● **What is being asked**
While reading through the material below, copy each line that holds the word "Require".
===== Working data =====
(** * tong: the per-request context (context.go)

    A shallow embedding of [Context] and its methods, together with the
    pieces of the Go runtime library the methods call, and the properties
    of the specification proved about them.

    Conventions.
    - Go [int] is a 64-bit integer, modelled as [Z]; the only arithmetic
      the program does on it is comparison, the range check of
      [strconv.Atoi] is written out.
    - Go [string] is a byte string, modelled as [string]; [[]byte] is
      [list byte].
    - Go [error] is [option error], [None] being [nil].
    - Go maps ([http.Header], [url.Values]) are [gmap string (list string)].
    - A method with a pointer receiver becomes a function that returns the
      new state of the receiver next to its results. *)

From Stdlib Require Import ZArith String Ascii List Bool Lia.
From Stdlib Require Import Strings.Byte.
From stdpp Require Import base option list strings gmap.

Local Open Scope string_scope.
Local Open Scope Z_scope.

(** ** Errors *)

(** The reason carried by a [*strconv.NumError]. *)
Inductive NumErrorKind := ErrSyntax | ErrRange.

(** Values of the Go interface [error] the program can see.
    [errorString] is what [errors.New] builds; [NumError] is strconv's;
    [EscapeError] is net/url's; [ForeignError] stands for the errors the
    collaborators hand over (transport, encoder, body parser, binder), which
    the context never inspects. *)
Inductive error :=
  | errorString (msg : string)
  | NumError (func num : string) (kind : NumErrorKind)
  | EscapeError (at_ : string)
  | ForeignError (origin : string) (id : N).

Module errors.
Definition New (msg : string) : error := errorString msg.
End errors.

(** ** Bytes and characters *)

Definition byte_of_Z (n : Z) : ascii := ascii_of_N (Z.to_N n).
Definition Z_of_byte (c : ascii) : Z := Z.of_N (N_of_ascii c).

Definition between (lo hi : Z) (c : ascii) : bool :=
  (lo <=? Z_of_byte c) && (Z_of_byte c <=? hi).

Definition is_digit (c : ascii) : bool := between 48 57 c.
Definition is_lower (c : ascii) : bool := between 97 122 c.
Definition is_upper (c : ascii) : bool := between 65 90 c.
=====
● **Written answer**
From Stdlib Require Import ZArith String Ascii List Bool Lia.
From Stdlib Require Import Strings.Byte.
From stdpp Require Import base option list strings gmap.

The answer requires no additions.